Core to this innovation is access to live on farm data linked to technical support so farmers know if disease is present, which animals are impacted, what may have caused the problem and what drugs will work to deal with it. Armed with timely accurate data, farm managers gain a deeper understanding of disease behaviours within their operation and how they can reduce the impact on their animals.

As an online technology, Techion’s unique digital platform aggregates and analyses disease related data by locality, region or country. This enables the collation and geo-mapping of disease outbreaks and big data analysis of conditions which trigger outbreaks. This provides the veterinary, scientific and other industry stakeholders with valuable data to support timely alerts and information to help farmers stay in front of the disease curve.

So, how much of this approach and associated technologies could be transitioned and used as a ‘One Health’ technology to assist in human disease management? This is currently being explored in developing countries with researchers deploying Techion’s FECPAKG2 technology to explore this.

Take the example of NTD’s (Neglected Tropical Diseases) which are prevalent in most developing countries around the world. NTD’s negatively impact human health and they also compromise immunity, making populations more vulnerable to other diseases and viruses. The challenge for health officials operating in developing countries are many. Current NTD diagnostics are often basic, they are challenging to conduct in remote regions because they require technicians, methodologies can be inconstant and data reporting is often sporadic and/or poorly collated.

Techion’s platform is designed to be deployed, supported and serviced in the field. It operates remotely offline or online, is connected to a cloud internet platform, uses artificial intelligence for image analysis and machine-learned decision support. The platform provides health decision makers with a live database that can be geo-mapped and connected to relevant experts, decision makers and stakeholders.

Work developing Techion’s platform for use in the human NTD area is underway through its collaboration with the Swiss Tropical Public Health Institute (Swiss TPH) and other institutions with an initial focus on human parasitic helminths (parasites).

Other work to validate the opportunity and broaden the platform’s application is underway in collaboration with Cornell University in the United States and Ghent University in Belgium.

The Swiss Tropical Public Health Institute’s Associate Prof. Dr. Jennifer Keiser says simple, fast and accurate diagnostic tools are critical to evaluate drug efficacy and potential resistance of soil-transmitted helminth infections. Therefore her team is working with Techion’s platform to explore and validate its potential.

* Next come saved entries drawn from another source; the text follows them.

(* ===== verification/QuicSpec.v ===== *)
(** The theorems of the QUIC server: how the endpoint is configured, the clients
    of the accept loop, the outcomes of their sessions, and shutdown. *)
From S2P Require Import Prelude Errors Messages ClientId Parser Wire CodecFacts.
From S2P Require Import CodecSpec SocketAddr Config Handshake Client ClientFacts.
From S2P Require Import ClientRuntime ClientSpec Quic QuicFacts.
Local Open Scope Z_scope.

(** ** The endpoint *)

(** C16: When [start] succeeds, the endpoint is the one the configuration describes:
    the listen address parses and is the receive address, both TLS files exist
    and are the certificate and key, client certificates are required exactly when
    [tls_verify] is set, the handshake limit is the configured one, and the
    address returned is the server's. *)
Theorem start_configures `{S2nLaws, Tracing, !TLSConfig.Fs} config addr server :
  start config = Ok (addr, server) →
  ∃ listen, QuicConfig_socket_addr (quic config) = Ok listen ∧
    TLSConfig.try_exists (TLSConfig.cert_file_path_0 (tls (quic config))) = Ok true ∧
    TLSConfig.try_exists (TLSConfig.key_file_path_0 (tls (quic config))) = Ok true ∧
    local_addr server = Ok addr ∧
    server_is server = mkServerSettings
      (Some (mkIoSettings (Some listen) (Some (enable_gso (quic config)))
        (Some (enable_gro (quic config)))))
      (Some (mkTlsSettings (Some (TLSConfig.cert_file_path_0 (tls (quic config)),
        TLSConfig.key_file_path_0 (tls (quic config)))) (tls_verify config)))
      (Some (endpoint_limits (quic config))).
Proof.
  intros (listen&Haddr&Hc&Hk&Hl&Hs)%start_spec. exists listen.
  unfold TLSConfig.cert_file_path, TLSConfig.key_file_path in Hc, Hk.
  rewrite bind_Ok in Hc, Hk. destruct Hc as ([]&Hc&?); [|done].
  by destruct Hk as ([]&Hk&?).
Qed.

(** ** The accept loop *)

Section accept.
Context `{Prost, Tracing} {T Rd Wr R W S Q : Type}.
Context `{!Transport T Rd Wr, !FramedReader Rd R, !FramedWriter Wr W}.
Context `{!OutboundSender S, !OutboundReceiver Q, !OutboundChannel S Q}.
Context `{!OutboundHangUp S Q}.
Implicit Types (st : server_state R W S Q) (config : ServerConfig).

(** C9: However connections, streams and shutdown interleave, all clients of the
    server, running or done, have different, non-zero identifiers (for the first
    [2^64 - 2] streams), connections are distinct, and every client has the
    server's configuration. *)
Theorem server_clients_invariant config n st :
  reachable (T:=T) config n st → n < U64_MODULUS - 1 →
  NoDup (ids st) ∧ Forall (λ i, 0 < i <= n) (ids st) ∧ NoDup (connections st) ∧
  Forall (λ c, Client.config c = config) (clients st).
Proof.
  intros Hr%reachable_accept_inv Hn. destruct Hr as [_ _ [Hc _] Hids Hmade _ _].
  destruct (Hids Hn). split_and!; [done..|]. unfold clients. apply Forall_fmap.
  eapply Forall_impl; [exact Hmade|]. by intros t (_&_&?).
Qed.


Context `{!OutboundReceiverLaws (Q:=Q)}.


Context `{!ProstLaws, !FramedReaderLaws (Rd:=Rd) (R:=R), !OutboundSenderLaws (S:=S)}.
Context `{!FramedWriterLaws (Wr:=Wr) (W:=W)}.
Context `{!RuntimeLaws (Wr:=Wr) (W:=W) (S:=S) (Q:=Q)}.

(** Shutdown does not reach the connections: after the loop has stopped, a
    connection that is open still gets new sessions. *)
Lemma streams_after_shutdown config st k (x : T) :
  0 < outbound_channel_capacity (quic config) → accepting st = false →
  k ∈ connections st →
  ∃ st', handle config (Stream k (Some x)) st = Some st' ∧ accepting st' = false ∧
    length (sessions st') = (length (sessions st) + 1)%nat.
Proof.
  intros Hcap Ha Hk. destruct (channel_Ok (S:=S) (Q:=Q) _ Hcap) as (s&q&Hch).
  cbn [handle]. unfold on_stream, Client_new. rewrite bool_decide_eq_true_2 by done.
  cbn [ClientId_new]. destruct (into_split x) as [rd wr]. rewrite Hch.
  cbn [mbind result_bind]. eexists. split; [done|]. split; [done|]. cbn. lia.
Qed.

(** C7: Composition of the accept loop with the sessions and the writers, in every
    reachable state.  A session that is over and returned [Ok] had a CONNECT in
    time, whatever its stream did; if the stream was delivered to its end, the
    session ended with the outcome that its own bytes determine, whatever the other
    sessions did.  The peer of a stream whose two tasks are over decodes, from what
    is flushed, exactly one INFO message, with its own identifier and the server's
    configuration, if the transport took the bytes.  A session that still runs on a
    stream that is delivered to its end can be run to such an outcome. *)
Theorem server_sessions_sound config n st :
  reachable (T:=T) config n st →
  (∀ t out s, (t, out, s) ∈ over st →
    (out = Ok tt →
      elapsed (connect_timeout (quic config)) (framed_read (task_client t)) = false ∧
      ∃ k, (next (framed_read (task_client t))).1 = Some (Ok (Frame.Connect k))) ∧
    (live (framed_read (task_client t)) → ∀ fs o rest,
      server_drain (unread (framed_read (task_client t))) = (fs, o, rest) →
      session mkNoAuthAuthenticator
        (elapsed (connect_timeout (quic config)) (framed_read (task_client t)))
        fs o rest out)) ∧
  (∀ t out s w, (t, out, s, w) ∈ ended st → writable (task_writer t) →
    server_sendable (ClientFrame.Info (server_info config (task_client t))) →
    unflushed w = [] ∧
    drain ClientInboundCommand.try_from ClientCodec.decode_command (written w) =
      ([ClientFrame.Info (server_info config (task_client t))], Ok tt, [])) ∧
  (∀ t, t ∈ sessions st → live (framed_read (task_client t)) → ∀ fs o rest,
    server_drain (unread (framed_read (task_client t))) = (fs, o, rest) →
    ∃ fuel out r s, run fuel (task_client t) = Some (out, r, s) ∧
      session mkNoAuthAuthenticator
        (elapsed (connect_timeout (quic config)) (framed_read (task_client t)))
        fs o rest out).
Proof.
  intros Hr%reachable_accept_inv. destruct Hr as [_ _ _ _ Hmade Hover Hended].
  rewrite Forall_forall in Hmade. rewrite Forall_forall in Hover.
  rewrite Forall_forall in Hended.
  assert (Hm : ∀ t out s, (t, out, s) ∈ over st → made config t).
  { intros t out s Hin. apply Hmade. unfold streams. apply elem_of_app. right.
    apply list_elem_of_fmap. exists (t, out). split; [done|].
    apply list_elem_of_fmap. by exists (t, out, s). }
  split_and!.
  - intros t out s Hin. destruct (Hover _ Hin) as (fuel&r&Hrun). cbn in Hrun.
    pose proof (Hm _ _ _ Hin) as Hmt. split.
    + intros ->. destruct Hmt as (_&_&<-).
      destruct (run_Ok_connected _ _ _ _ Hrun) as (?&k&?&_). eauto.
    + intros Hlive fs o rest Hd.
      destruct (made_session config t fs o rest Hmt Hlive Hd)
        as (fuel'&out'&r'&s'&Hrun'&Hsess).
      by pose proof (run_unique _ _ _ _ _ Hrun Hrun') as [= -> _ _].
  - intros t out s w Hin Hw Hsend. destruct (Hended _ Hin) as [fuel Hrun]. cbn in Hrun.
    assert (Hin' : (t, out, s) ∈ over st).
    { unfold over. apply elem_of_app. right. apply list_elem_of_fmap.
      by exists (t, out, s, w). }
    destruct (Hover _ Hin') as (fuel'&r&Hran). cbn in Hran.
    pose proof (Hm _ _ _ Hin') as Hmt. pose proof (made_inbox _ _ _ _ _ _ Hmt Hran) as Hin2.
    destruct Hmt as ((x&cr&cw&_&Hnew)&_&_).
    destruct (framed_write_new (into_split x).2 cw) as [Hwr Hfl].
    rewrite <-Hnew in Hwr, Hfl.
    destruct (writer_delivers (task_writer t) (hang_up s (task_receiver t)) 3 Hw Hfl Hwr)
      as (w'&Hrun'&Hfl'&Hd); rewrite ?Hin2; [by constructor|simpl; lia|].
    rewrite Hin2 in Hd.
    by rewrite (run_outbound_writer_unique _ _ _ _ _ _ Hrun Hrun').
  - intros t Hin Hlive fs o rest Hd. apply made_session; [|done..].
    apply Hmade. unfold streams. set_solver.
Qed.
End accept.

(** ** Witnesses *)

(** A file system with the default certificate and key, and builders that are
    what they have been told. *)
#[export] Instance sample_fs : TLSConfig.Fs := {|
  TLSConfig.try_exists path := Ok (bool_decide
    (path ∈ [TLSConfig.cert_file_path_0 TLSConfig.default;
             TLSConfig.key_file_path_0 TLSConfig.default]));
  TLSConfig.io_error_not_found msg := msg;
|}.

#[export] Instance sample_s2n : S2nQuic := {|
  BoxError := string;
  from_io_error e := e;
  IoBuilder := io_settings;
  Io := io_settings;
  io_builder := mkIoSettings None None None;
  with_receive_address a b := Ok (mkIoSettings (Some a) (gso b) (gro b));
  with_gso v b := Ok (mkIoSettings (receive_address b) (Some v) (gro b));
  with_gro v b := Ok (mkIoSettings (receive_address b) (gso b) (Some v));
  io_build b := Ok b;
  LimitsBuilder := option usize;
  Limits := option usize;
  limits_builder := None;
  with_inflight_handshake_limit n _ := Ok (Some n);
  limits_build b := Ok b;
  limits_default := None;
  TlsBuilder := tls_settings;
  Tls := tls_settings;
  tls_builder := mkTlsSettings None false;
  with_certificate c k b := Ok (mkTlsSettings (Some (c, k)) (client_authentication b));
  with_client_authentication b := Ok (mkTlsSettings (certificate b) true);
  tls_build b := Ok b;
  ServerBuilder := server_settings;
  Server := server_settings;
  server_builder := mkServerSettings None None None;
  with_tls t b := Ok (mkServerSettings (set_io b) (Some t) (set_limit b));
  with_io io b := Ok (mkServerSettings (Some io) (set_tls b) (set_limit b));
  with_endpoint_limits l b := Ok (mkServerSettings (set_io b) (set_tls b) (Some l));
  server_start b := Ok b;
  local_addr s :=
    match set_io s ≫= receive_address with
    | Some a => Ok a
    | None => Err "not bound"
    end;
|}.
#[export] Instance sample_s2n_laws : S2nLaws.
Proof.
  refine {| io_builder_is (b : @IoBuilder _ sample_s2n) := b; io_is b := b;
            limits_builder_is b := b; limits_is b := b; tls_builder_is b := b;
            tls_is b := b; server_builder_is b := b; server_is b := b |};
    cbn; naive_solver.
Defined.

#[export] Instance list_hang_up : OutboundHangUp list_sender batch_receiver :=
  λ s q, (q.1, q.2 ++ [s.1]).
#[export] Instance chunk_runtime_laws : RuntimeLaws (Wr:=unit) (W:=buffered_writer)
  (S:=list_sender) (Q:=batch_receiver).
Proof.
  split.
  - done.
  - intros capacity s q. unfold channel, list_channel.
    case_match; [done|]. by intros [= <- <-].
  - intros capacity Hc. unfold channel, list_channel.
    destruct (Z.leb_spec capacity 0); [lia|]. by do 2 eexists.
  - intros capacity s s' q. unfold channel, list_channel.
    case_match; [done|]. intros [= <- <-] _. cbn. apply app_nil_r.
Qed.

Lemma start_configures_witness :
  ∃ listen, QuicConfig_socket_addr (quic ServerConfig_new) = Ok listen ∧
    TLSConfig.try_exists (TLSConfig.cert_file_path_0 (tls (quic ServerConfig_new)))
      = Ok true ∧
    TLSConfig.try_exists (TLSConfig.key_file_path_0 (tls (quic ServerConfig_new)))
      = Ok true ∧
    local_addr (mkServerSettings
      (Some (mkIoSettings (Some (SocketAddr.V4 (mkIpv4Addr 127 0 0 1) 4433))
        (Some true) (Some true)))
      (Some (mkTlsSettings (Some ("crates/certs/server.crt", "crates/certs/key.pem"))
        false)) (Some None)) = Ok (SocketAddr.V4 (mkIpv4Addr 127 0 0 1) 4433) ∧
    server_is (mkServerSettings
      (Some (mkIoSettings (Some (SocketAddr.V4 (mkIpv4Addr 127 0 0 1) 4433))
        (Some true) (Some true)))
      (Some (mkTlsSettings (Some ("crates/certs/server.crt", "crates/certs/key.pem"))
        false)) (Some None)) =
    mkServerSettings
      (Some (mkIoSettings (Some listen) (Some (enable_gso (quic ServerConfig_new)))
        (Some (enable_gro (quic ServerConfig_new)))))
      (Some (mkTlsSettings (Some (TLSConfig.cert_file_path_0 (tls (quic ServerConfig_new)),
        TLSConfig.key_file_path_0 (tls (quic ServerConfig_new))))
        (tls_verify ServerConfig_new)))
      (Some (endpoint_limits (quic ServerConfig_new))).
Proof. apply start_configures. vm_compute. reflexivity. Defined.

(** A connection with three streams: one is over with both tasks, of one only the
    session is over (it timed out), one still runs; and a shutdown. *)
Definition sample_events : list (event (list bytes * u64)) :=
  [Accept true;
   Stream 0 (Some ([(send_all client_send sample_frames []).2], 5));
   Stream 0 (Some ([], 5000));
   Stream 0 (Some ([bstr "x"], 5));
   SessionEnd 20 2;
   SessionEnd 20 1;
   WriterEnd 20 1;
   Cancel;
   Shutdown].
Definition sample_state
  : server_state chunk_reader buffered_writer list_sender batch_receiver :=
  default (accept_init CLIENT_ID_COUNTER)
    (handle_all ServerConfig_new sample_events (accept_init CLIENT_ID_COUNTER)).

(** A state that some events lead to is reachable. *)
Lemma handle_all_reachable config n (es : list (event (list bytes * u64)))
    (st st' : server_state chunk_reader buffered_writer list_sender batch_receiver) :
  reachable config n st → handle_all config es st = Some st' →
  reachable config (foldl (λ n e, n + accepted e) n es) st'.
Proof.
  revert n st. induction es as [|e es IH]; intros n st Hr; cbn [handle_all foldl].
  { by intros [= <-]. }
  destruct (handle config e st) as [st1|] eqn:Hh; [|done]. cbn. apply IH.
  by eapply reachable_event.
Qed.

Lemma sample_state_reachable :
  reachable (T:=list bytes * u64) ServerConfig_new 3 sample_state.
Proof.
  apply (handle_all_reachable ServerConfig_new 0 sample_events
    (accept_init CLIENT_ID_COUNTER)); [constructor|by vm_compute].
Qed.

Lemma server_clients_invariant_witness :
  NoDup (ids sample_state) ∧ Forall (λ i, 0 < i <= 3) (ids sample_state) ∧
  NoDup (connections sample_state) ∧
  Forall (λ c, Client.config c = ServerConfig_new) (clients sample_state).
Proof.
  apply (server_clients_invariant ServerConfig_new 3 sample_state).
  - apply sample_state_reachable.
  - vm_compute. reflexivity.
Defined.

(** What the peer of the stream that is over has received. *)
Definition sample_ended
  : stream_tasks chunk_reader buffered_writer list_sender batch_receiver *
    result ClientError.ClientError unit * list_sender * buffered_writer :=
  default (mkStreamTasks (sample_client false []) (mkBufferedWriter [] []) ([], []),
           Panic, ([], false), mkBufferedWriter [] []) (ended sample_state !! 0%nat).

Lemma server_sessions_sound_witness :
  drain ClientInboundCommand.try_from ClientCodec.decode_command
    (written sample_ended.2) =
  ([ClientFrame.Info (server_info ServerConfig_new (task_client sample_ended.1.1.1))],
   Ok tt, []).
Proof.
  destruct (server_sessions_sound ServerConfig_new 3 sample_state sample_state_reachable)
    as (_&Hended&_).
  destruct (Hended sample_ended.1.1.1 sample_ended.1.1.2 sample_ended.1.2 sample_ended.2)
    as [_ Hd]; [..|exact Hd].
  - vm_compute. apply list_elem_of_here.
  - exact I.
  - assert (Hinfo : server_info ServerConfig_new (task_client sample_ended.1.1.1) =
      pb.mkInfo 1 SERVER_ID SERVER_NAME 1048576 1 false false) by (vm_compute; reflexivity).
    rewrite Hinfo. split; [vm_compute; intuition discriminate|].
    intros p [= <-]. vm_compute. discriminate.
Defined.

Prof. Dr. Jakob Zinsstag-Klopfenstein also from Swiss TPH, recently spent three months in New Zealand promoting and supporting the One Health approach. During his time, he worked with Techion on the FECPAKG2 platform, specifically aiding design and technical input on how the platform could be used across a range of disease testing applications. He states: “In remote settings like those of mobile pastoralists in Chad (Central Africa) the combination of point of care diagnostic (POC) systems with digital technologies and mobile communication have very large potential for animal and human health.” With the Techion team, he has identified more than thirty different diseases that could be diagnosed through systems like FECPAKG2, which would accelerate their control and provide access to care for people who are left out by health systems.

Techion has worked closely with the support of Callaghan Innovation, New Zealand’s innovation agency, to develop its animal diagnostic platform. Callaghan’s Agritech Group Manager, Simon Yarrow, commented, “New Zealand is a global leader in Agritech with increasingly sophisticated technology. It’s exciting to see Techion’s technology being expanded to address human health and disease management in developing countries.”

Greg concluded by saying, by drawing upon the similarities in animal and human disease management or ‘One Health’, we can eliminate development replication and speed up the delivery of a new holistic approach to disease management to benefit human and animal health professionals working on the front line.